____ PROVIDED RECORDS

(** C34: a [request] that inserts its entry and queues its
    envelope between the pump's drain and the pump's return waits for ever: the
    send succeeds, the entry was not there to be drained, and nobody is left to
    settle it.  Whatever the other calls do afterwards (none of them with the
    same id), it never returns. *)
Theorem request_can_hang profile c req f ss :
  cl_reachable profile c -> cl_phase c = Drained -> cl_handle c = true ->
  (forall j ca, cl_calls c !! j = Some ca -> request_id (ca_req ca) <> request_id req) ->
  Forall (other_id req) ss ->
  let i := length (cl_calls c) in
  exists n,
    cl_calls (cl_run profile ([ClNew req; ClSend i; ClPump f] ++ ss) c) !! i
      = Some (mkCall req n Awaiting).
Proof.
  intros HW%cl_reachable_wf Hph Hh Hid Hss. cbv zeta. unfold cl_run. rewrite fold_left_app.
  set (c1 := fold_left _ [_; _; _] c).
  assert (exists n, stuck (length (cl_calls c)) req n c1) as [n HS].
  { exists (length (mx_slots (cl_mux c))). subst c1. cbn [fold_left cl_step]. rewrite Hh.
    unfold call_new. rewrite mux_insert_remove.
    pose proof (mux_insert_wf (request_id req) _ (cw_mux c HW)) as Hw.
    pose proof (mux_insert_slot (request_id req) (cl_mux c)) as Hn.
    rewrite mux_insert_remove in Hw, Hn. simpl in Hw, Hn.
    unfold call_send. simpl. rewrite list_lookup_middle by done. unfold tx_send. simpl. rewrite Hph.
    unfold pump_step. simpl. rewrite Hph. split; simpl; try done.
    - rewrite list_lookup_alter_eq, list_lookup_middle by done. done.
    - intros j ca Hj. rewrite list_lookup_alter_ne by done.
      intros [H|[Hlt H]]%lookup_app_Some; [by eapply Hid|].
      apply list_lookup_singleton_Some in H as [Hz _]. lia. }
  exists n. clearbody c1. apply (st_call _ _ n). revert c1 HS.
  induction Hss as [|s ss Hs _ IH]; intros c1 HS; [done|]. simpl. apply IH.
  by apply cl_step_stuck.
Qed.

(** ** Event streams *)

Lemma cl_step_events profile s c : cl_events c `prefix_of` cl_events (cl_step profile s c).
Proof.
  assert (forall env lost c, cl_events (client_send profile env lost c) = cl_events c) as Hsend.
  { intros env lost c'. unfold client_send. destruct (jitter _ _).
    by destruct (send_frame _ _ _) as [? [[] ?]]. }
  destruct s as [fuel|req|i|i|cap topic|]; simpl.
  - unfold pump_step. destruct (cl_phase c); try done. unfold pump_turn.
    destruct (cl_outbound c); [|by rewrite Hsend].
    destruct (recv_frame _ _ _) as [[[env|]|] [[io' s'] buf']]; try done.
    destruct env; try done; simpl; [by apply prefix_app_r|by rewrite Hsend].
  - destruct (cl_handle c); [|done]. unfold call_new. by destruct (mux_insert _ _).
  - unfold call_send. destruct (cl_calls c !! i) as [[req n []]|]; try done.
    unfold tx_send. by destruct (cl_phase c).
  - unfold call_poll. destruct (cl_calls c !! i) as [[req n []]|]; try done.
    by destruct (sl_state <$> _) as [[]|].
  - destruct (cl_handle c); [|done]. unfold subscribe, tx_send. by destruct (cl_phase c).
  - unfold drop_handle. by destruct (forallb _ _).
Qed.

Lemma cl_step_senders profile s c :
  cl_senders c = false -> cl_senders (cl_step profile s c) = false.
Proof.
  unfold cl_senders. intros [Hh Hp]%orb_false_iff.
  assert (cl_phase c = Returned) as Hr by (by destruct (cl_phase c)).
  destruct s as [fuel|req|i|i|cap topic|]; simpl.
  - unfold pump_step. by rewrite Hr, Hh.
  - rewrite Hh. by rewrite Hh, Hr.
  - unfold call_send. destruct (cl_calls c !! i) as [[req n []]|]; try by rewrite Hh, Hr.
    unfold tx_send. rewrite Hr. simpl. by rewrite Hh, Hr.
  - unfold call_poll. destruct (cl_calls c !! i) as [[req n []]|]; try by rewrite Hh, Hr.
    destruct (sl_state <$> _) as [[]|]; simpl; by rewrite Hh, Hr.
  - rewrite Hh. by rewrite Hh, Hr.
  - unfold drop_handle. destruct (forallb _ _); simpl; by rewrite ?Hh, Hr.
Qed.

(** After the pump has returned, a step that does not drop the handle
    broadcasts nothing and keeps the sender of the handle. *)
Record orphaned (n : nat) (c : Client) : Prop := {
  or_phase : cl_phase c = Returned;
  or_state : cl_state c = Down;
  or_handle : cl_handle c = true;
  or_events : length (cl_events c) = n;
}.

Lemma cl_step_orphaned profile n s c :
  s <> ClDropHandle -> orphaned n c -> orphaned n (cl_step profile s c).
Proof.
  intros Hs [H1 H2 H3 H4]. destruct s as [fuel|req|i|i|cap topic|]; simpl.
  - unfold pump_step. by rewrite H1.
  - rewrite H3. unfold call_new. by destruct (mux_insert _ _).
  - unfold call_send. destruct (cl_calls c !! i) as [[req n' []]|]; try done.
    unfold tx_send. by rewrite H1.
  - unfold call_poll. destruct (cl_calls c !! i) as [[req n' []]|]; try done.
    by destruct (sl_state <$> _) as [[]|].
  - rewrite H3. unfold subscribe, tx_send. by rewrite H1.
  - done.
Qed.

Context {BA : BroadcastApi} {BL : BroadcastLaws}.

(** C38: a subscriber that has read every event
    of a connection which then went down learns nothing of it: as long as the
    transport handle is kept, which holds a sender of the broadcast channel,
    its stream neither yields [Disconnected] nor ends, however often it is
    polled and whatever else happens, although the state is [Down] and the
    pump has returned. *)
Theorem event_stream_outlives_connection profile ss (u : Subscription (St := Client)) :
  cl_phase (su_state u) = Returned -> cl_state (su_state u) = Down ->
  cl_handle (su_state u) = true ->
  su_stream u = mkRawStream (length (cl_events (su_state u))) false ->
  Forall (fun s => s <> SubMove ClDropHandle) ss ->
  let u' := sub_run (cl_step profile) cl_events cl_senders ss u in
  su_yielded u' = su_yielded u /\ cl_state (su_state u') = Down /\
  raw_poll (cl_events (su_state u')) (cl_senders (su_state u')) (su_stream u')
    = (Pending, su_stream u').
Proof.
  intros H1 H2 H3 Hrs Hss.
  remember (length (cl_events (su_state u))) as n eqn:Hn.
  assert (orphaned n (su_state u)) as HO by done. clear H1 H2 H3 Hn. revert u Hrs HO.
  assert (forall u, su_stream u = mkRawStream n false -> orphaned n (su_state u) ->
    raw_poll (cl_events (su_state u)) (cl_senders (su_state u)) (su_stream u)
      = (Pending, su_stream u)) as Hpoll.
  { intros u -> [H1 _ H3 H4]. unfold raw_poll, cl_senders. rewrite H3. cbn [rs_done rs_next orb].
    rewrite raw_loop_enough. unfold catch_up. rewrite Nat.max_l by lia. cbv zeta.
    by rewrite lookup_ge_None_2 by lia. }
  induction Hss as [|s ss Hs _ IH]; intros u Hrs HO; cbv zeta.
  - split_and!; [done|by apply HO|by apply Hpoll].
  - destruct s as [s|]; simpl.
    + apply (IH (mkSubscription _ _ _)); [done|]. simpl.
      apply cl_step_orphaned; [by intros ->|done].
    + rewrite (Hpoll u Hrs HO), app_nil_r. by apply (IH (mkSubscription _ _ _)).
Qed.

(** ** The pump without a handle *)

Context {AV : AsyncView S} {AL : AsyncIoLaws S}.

________

• EXERCISE DETAILS: From the records above, quote only the lines running from the line with "assert (exists n, stuck" to the line with "unfold pump_step. simpl.", both lines included.

• RESPONSE FOR THIS EXERCISE:
  assert (exists n, stuck (length (cl_calls c)) req n c1) as [n HS].
  { exists (length (mx_slots (cl_mux c))). subst c1. cbn [fold_left cl_step]. rewrite Hh.
    unfold call_new. rewrite mux_insert_remove.
    pose proof (mux_insert_wf (request_id req) _ (cw_mux c HW)) as Hw.
    pose proof (mux_insert_slot (request_id req) (cl_mux c)) as Hn.
    rewrite mux_insert_remove in Hw, Hn. simpl in Hw, Hn.
    unfold call_send. simpl. rewrite list_lookup_middle by done. unfold tx_send. simpl. rewrite Hph.
    unfold pump_step. simpl. rewrite Hph. split; simpl; try done.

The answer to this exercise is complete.